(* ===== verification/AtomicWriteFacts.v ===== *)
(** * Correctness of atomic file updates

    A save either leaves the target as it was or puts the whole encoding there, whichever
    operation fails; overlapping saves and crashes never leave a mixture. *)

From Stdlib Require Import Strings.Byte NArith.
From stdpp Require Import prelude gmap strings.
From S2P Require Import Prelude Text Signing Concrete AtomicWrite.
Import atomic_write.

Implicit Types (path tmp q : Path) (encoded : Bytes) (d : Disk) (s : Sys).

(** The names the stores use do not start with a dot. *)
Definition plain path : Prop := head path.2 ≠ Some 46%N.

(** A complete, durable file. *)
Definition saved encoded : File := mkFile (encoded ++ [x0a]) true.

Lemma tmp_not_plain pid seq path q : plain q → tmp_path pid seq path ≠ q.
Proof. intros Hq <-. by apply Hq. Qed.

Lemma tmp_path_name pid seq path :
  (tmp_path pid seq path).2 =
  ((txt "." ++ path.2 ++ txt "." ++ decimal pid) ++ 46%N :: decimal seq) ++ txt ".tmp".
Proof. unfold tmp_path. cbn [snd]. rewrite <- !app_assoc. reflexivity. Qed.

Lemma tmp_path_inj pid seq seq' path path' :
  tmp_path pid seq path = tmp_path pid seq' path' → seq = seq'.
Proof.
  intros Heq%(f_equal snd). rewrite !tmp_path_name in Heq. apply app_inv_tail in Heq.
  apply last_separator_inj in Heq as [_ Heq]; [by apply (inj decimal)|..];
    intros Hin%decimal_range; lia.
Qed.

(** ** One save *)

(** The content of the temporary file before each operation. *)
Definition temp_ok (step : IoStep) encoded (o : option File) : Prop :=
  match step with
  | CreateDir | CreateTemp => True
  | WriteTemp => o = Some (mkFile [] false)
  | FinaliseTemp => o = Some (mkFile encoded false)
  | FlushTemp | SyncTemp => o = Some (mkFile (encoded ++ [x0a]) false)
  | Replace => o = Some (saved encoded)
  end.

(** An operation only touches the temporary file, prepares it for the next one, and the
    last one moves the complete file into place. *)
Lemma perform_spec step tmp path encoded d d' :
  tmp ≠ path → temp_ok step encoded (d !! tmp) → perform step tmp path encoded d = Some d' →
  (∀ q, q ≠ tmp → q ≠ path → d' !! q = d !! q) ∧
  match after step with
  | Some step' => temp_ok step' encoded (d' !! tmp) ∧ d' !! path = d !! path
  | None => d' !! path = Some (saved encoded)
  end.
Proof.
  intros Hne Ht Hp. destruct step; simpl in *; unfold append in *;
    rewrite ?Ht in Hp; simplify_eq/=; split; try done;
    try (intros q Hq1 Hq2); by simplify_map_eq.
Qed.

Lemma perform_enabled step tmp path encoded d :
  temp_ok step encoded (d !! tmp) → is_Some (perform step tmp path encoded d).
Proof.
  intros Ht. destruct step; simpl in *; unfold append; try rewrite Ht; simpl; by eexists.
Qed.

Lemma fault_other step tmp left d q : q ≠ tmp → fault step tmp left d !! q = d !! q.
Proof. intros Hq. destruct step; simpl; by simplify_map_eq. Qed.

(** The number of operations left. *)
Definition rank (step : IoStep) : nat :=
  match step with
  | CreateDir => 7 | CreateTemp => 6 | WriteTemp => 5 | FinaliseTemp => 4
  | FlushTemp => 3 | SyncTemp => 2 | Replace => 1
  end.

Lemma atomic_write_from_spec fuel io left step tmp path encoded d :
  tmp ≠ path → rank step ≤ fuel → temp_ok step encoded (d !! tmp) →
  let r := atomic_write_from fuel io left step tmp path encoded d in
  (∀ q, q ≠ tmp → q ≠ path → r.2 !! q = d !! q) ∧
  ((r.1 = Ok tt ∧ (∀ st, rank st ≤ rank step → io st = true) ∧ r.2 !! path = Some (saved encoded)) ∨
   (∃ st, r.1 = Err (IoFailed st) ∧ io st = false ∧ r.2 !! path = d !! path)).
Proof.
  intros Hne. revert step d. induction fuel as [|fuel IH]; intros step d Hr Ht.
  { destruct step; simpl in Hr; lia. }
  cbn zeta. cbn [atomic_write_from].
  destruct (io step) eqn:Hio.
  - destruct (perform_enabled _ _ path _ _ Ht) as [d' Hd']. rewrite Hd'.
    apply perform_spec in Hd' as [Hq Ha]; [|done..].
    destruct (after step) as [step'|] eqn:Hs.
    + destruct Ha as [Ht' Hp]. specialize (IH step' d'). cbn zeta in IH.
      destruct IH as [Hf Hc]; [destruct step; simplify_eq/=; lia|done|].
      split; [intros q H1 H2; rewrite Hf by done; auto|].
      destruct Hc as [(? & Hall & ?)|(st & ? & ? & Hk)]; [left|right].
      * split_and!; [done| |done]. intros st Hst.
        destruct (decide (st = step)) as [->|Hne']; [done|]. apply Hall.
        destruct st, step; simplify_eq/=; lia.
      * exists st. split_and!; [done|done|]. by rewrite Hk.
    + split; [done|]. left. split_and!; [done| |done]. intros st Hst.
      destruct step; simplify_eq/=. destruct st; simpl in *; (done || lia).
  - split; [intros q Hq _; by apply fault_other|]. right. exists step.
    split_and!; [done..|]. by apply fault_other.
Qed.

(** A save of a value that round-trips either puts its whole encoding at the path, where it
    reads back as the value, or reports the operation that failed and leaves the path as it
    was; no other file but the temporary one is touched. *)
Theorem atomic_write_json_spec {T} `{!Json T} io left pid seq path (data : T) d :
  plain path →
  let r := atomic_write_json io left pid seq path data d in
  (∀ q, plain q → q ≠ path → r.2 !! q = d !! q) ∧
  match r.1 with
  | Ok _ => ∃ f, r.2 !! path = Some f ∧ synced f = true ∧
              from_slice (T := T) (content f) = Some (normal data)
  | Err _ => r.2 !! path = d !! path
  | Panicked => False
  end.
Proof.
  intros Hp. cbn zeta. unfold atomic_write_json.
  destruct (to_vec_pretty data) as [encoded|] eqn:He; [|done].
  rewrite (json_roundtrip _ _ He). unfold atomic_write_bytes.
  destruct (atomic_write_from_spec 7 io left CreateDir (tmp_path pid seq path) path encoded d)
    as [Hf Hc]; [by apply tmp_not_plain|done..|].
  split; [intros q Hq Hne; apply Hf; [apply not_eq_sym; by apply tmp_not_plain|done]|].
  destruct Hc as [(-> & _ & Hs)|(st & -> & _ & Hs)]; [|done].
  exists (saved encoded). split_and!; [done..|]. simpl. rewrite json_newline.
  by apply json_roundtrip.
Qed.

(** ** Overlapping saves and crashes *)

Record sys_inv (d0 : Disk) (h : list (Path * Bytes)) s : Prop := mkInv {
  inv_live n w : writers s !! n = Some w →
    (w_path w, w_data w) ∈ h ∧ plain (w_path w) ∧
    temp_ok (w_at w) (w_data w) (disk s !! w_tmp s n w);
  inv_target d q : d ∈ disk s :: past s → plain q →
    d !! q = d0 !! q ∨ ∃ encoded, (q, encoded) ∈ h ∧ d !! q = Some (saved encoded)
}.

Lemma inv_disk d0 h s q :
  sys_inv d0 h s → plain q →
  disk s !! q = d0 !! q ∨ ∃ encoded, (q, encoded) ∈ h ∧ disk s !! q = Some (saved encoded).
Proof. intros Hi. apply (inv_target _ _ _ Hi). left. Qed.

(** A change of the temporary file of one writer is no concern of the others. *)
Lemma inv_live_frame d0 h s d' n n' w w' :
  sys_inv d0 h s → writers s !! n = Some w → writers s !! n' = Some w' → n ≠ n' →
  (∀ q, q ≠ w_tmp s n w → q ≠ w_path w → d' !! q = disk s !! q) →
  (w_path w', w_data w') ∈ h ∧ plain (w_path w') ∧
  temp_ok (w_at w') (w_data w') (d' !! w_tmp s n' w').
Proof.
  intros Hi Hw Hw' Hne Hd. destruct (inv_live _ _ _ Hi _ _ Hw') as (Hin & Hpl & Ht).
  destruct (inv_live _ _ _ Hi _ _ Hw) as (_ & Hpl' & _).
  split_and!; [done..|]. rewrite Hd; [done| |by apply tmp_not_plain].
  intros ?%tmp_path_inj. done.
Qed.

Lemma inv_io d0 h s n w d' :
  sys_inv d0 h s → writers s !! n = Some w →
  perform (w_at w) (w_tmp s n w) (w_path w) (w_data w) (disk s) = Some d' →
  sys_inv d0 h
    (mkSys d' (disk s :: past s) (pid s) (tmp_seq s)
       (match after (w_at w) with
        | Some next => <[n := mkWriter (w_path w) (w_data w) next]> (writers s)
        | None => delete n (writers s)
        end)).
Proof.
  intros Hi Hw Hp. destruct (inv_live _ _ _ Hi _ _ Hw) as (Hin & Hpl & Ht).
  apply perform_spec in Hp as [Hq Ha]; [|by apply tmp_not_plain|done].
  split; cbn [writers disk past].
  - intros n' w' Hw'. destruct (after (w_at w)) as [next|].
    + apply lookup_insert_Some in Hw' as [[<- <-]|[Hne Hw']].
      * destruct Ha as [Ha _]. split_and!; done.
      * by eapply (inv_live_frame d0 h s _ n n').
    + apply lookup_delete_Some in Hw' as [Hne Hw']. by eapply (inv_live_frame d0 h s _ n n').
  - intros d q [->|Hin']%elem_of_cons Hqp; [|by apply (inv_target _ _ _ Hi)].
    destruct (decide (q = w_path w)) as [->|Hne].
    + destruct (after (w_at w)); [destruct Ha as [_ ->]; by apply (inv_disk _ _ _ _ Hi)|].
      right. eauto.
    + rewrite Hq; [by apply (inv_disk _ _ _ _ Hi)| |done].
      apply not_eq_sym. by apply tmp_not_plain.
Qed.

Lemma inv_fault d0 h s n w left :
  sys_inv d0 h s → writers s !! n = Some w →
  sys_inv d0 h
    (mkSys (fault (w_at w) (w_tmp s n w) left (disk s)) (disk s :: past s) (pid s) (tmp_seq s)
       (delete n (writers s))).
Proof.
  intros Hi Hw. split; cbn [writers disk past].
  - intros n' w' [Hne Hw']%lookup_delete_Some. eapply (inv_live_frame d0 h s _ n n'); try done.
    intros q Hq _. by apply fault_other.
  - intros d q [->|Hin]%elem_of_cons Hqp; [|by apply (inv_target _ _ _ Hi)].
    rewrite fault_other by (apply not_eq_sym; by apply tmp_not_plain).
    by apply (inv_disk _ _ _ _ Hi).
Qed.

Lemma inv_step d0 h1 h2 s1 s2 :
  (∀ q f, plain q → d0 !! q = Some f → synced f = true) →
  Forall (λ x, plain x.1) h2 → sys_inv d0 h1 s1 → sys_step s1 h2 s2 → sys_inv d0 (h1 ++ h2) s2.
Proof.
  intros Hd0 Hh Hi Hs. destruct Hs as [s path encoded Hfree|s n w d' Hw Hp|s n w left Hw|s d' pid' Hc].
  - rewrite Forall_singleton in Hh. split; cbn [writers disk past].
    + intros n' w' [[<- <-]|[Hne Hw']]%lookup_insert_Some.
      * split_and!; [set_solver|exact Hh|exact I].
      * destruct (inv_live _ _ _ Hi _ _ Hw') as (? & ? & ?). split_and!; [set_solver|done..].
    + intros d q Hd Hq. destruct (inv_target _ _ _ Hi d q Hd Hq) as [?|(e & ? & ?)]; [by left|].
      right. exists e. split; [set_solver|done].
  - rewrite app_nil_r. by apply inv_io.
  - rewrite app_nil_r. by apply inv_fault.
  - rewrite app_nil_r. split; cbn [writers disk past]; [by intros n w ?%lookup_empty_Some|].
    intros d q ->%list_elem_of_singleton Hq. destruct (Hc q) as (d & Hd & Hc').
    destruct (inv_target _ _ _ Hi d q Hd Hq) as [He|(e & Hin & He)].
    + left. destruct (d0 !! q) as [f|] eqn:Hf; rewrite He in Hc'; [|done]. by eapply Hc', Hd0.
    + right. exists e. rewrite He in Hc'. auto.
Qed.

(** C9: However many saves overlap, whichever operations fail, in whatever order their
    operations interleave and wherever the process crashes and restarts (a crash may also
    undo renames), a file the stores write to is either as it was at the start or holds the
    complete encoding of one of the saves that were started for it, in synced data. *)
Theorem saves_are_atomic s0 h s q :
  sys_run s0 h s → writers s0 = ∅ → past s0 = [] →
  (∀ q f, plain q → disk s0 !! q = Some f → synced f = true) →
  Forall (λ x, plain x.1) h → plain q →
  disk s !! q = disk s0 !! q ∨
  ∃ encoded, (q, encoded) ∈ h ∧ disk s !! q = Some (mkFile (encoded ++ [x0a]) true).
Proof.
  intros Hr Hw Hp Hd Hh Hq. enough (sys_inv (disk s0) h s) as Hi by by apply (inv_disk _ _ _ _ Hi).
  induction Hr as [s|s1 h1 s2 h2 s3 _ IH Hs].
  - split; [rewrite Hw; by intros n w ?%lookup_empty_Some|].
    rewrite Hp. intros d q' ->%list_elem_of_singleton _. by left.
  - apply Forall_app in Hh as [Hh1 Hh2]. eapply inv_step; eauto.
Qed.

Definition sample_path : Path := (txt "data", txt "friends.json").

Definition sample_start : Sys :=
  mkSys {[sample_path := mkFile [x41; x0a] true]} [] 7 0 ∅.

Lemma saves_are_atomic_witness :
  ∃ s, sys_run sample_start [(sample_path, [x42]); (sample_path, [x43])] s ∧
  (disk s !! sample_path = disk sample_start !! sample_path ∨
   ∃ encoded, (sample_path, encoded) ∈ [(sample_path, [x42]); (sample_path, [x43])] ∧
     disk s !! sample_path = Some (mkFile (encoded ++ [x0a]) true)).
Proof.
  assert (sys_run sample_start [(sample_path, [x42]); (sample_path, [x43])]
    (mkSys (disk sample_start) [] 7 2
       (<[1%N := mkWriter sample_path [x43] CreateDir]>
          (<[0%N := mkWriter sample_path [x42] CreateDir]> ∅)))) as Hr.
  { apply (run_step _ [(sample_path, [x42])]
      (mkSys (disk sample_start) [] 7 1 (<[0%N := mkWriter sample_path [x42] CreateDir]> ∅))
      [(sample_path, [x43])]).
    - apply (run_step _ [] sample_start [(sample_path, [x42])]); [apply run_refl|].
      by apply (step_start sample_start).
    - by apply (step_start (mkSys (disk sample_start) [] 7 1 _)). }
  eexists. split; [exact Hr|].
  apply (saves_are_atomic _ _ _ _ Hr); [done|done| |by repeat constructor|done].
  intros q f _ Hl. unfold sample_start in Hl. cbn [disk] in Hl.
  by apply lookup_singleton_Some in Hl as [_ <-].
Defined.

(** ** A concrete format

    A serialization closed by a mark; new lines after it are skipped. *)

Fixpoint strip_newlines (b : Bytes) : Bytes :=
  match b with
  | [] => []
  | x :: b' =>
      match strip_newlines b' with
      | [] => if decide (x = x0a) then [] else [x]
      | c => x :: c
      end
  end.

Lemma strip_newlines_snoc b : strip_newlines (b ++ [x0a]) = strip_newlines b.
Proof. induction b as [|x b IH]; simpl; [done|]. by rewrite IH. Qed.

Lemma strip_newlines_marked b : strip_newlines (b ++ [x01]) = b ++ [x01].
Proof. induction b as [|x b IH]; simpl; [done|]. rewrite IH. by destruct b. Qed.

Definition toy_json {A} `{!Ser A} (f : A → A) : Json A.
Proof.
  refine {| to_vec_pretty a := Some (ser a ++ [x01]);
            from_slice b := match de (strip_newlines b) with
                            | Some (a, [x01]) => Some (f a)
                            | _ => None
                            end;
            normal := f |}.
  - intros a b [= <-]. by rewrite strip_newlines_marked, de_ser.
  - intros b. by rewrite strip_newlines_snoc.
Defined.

* * *

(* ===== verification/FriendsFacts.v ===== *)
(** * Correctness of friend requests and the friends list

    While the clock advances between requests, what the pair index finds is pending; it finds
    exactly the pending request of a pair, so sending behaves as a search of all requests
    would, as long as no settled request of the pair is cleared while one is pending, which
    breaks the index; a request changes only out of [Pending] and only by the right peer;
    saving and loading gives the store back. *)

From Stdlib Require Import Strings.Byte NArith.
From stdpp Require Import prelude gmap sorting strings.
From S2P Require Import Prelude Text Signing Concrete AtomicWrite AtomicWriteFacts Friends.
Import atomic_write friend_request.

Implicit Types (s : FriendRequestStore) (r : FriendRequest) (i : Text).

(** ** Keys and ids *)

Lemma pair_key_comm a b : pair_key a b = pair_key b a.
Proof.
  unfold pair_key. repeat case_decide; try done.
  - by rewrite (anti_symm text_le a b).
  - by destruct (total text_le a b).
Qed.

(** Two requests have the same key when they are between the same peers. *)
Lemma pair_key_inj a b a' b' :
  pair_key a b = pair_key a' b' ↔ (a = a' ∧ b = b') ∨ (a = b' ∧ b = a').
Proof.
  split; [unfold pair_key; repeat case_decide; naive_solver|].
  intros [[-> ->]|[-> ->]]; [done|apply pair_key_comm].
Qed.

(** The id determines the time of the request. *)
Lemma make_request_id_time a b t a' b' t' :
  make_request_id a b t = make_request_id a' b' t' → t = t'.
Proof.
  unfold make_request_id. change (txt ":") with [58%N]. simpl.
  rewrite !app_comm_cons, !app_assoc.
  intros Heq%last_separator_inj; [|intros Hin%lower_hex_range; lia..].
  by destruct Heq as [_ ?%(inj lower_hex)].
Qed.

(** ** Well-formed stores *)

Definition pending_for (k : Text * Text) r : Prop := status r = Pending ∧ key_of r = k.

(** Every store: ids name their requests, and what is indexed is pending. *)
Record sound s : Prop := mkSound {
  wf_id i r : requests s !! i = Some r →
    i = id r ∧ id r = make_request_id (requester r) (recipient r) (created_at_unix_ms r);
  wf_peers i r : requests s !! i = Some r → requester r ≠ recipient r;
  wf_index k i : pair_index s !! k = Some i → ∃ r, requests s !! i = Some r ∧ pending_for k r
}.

--

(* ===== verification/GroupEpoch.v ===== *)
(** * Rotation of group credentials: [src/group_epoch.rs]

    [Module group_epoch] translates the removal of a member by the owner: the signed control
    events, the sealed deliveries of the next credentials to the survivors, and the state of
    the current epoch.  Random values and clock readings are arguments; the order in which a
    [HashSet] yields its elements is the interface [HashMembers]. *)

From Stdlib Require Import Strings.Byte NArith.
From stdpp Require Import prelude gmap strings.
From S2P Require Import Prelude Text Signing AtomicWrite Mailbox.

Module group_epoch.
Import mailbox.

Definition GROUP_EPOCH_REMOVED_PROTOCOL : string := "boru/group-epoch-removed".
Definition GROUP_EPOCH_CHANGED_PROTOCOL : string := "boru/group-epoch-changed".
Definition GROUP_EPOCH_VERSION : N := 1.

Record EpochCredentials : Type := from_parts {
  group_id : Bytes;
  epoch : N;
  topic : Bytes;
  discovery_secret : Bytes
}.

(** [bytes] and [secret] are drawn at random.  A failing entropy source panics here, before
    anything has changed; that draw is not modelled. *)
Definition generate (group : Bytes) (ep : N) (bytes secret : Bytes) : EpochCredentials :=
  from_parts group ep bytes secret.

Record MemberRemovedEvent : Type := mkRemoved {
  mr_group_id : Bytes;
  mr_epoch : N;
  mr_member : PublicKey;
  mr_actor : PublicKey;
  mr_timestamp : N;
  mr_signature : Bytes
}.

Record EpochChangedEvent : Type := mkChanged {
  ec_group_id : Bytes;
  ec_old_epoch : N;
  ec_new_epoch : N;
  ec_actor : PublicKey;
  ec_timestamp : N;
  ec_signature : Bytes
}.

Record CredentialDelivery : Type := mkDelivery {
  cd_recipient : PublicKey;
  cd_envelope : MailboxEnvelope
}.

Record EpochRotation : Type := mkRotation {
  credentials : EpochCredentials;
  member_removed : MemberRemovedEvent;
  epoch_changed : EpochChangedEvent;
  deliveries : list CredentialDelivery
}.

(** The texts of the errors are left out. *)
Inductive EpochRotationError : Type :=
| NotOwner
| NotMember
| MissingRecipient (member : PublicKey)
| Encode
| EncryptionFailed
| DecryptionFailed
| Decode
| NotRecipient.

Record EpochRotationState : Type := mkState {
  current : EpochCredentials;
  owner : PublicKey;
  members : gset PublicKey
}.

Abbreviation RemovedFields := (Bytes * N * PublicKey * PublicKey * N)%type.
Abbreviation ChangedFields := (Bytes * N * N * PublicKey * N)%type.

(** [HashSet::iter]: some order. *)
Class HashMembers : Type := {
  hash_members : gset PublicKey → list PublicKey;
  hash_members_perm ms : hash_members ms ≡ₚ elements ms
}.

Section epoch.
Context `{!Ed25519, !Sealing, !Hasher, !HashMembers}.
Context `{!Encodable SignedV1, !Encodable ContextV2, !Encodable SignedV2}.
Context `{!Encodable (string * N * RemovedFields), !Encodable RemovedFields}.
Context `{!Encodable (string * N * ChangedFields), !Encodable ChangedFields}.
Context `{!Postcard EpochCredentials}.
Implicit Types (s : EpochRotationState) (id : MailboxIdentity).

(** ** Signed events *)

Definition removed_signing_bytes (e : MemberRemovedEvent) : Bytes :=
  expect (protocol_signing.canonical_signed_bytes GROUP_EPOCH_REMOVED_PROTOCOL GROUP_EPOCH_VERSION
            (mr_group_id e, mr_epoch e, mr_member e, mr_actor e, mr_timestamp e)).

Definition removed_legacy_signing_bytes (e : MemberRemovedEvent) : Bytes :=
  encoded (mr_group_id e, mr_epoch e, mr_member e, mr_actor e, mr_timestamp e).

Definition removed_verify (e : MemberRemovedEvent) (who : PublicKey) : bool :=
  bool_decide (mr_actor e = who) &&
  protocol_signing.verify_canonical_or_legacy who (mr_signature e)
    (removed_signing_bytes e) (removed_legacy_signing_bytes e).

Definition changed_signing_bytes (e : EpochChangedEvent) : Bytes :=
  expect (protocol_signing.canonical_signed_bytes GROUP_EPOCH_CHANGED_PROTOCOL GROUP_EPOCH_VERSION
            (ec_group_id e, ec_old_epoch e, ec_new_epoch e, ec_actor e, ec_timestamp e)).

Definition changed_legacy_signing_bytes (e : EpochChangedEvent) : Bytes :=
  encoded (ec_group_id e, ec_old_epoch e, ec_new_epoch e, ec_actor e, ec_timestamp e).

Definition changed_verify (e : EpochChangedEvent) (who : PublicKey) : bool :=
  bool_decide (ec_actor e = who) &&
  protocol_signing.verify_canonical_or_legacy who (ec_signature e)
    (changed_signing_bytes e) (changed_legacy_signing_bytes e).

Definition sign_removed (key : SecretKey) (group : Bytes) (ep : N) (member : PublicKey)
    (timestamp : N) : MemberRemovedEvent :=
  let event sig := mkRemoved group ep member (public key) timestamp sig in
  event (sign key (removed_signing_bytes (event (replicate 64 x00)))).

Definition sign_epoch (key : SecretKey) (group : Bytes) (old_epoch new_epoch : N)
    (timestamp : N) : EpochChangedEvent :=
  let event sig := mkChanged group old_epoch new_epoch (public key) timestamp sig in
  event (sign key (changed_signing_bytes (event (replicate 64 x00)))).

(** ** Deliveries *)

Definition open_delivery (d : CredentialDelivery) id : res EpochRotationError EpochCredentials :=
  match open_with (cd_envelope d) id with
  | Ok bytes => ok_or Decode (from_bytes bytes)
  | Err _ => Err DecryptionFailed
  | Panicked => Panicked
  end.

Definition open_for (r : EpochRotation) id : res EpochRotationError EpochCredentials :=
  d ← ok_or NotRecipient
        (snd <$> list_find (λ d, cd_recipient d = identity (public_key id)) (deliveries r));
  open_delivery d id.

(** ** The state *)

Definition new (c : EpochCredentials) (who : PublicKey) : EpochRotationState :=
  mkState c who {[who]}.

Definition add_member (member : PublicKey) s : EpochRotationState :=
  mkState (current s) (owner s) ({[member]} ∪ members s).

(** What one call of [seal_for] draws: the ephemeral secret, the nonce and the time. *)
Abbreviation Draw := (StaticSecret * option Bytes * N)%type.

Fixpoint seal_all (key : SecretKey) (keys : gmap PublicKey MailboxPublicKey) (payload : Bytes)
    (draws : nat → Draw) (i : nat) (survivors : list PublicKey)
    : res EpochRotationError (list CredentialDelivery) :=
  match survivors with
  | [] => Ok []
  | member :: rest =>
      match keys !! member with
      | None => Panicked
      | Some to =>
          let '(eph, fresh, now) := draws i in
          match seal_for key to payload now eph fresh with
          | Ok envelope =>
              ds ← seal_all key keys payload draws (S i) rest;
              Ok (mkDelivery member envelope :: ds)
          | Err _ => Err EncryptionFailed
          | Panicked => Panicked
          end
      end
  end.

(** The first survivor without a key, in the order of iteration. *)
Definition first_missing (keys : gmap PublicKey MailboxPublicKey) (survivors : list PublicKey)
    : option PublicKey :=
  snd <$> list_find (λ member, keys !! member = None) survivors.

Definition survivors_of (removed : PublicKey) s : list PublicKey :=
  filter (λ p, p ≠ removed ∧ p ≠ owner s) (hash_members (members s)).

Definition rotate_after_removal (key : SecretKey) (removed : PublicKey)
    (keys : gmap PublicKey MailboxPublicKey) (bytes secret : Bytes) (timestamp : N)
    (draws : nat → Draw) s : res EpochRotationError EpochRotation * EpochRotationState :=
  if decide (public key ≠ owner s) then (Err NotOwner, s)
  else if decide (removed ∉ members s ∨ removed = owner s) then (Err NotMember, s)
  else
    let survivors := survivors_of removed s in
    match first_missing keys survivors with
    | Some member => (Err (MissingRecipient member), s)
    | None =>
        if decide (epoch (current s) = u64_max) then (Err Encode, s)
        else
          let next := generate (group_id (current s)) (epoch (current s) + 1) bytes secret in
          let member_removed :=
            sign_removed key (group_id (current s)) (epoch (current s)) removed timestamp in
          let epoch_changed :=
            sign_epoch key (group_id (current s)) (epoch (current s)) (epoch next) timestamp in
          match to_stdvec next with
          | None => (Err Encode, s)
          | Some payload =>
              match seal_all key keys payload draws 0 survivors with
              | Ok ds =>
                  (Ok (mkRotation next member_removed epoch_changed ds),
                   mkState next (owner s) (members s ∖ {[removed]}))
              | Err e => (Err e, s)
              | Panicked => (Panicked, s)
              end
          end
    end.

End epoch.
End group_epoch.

What to do - Which lines above include "Replace"? Show each of them by copying it.

Written solution -
  | Replace => o = Some (saved encoded)
  | FlushTemp => 3 | SyncTemp => 2 | Replace => 1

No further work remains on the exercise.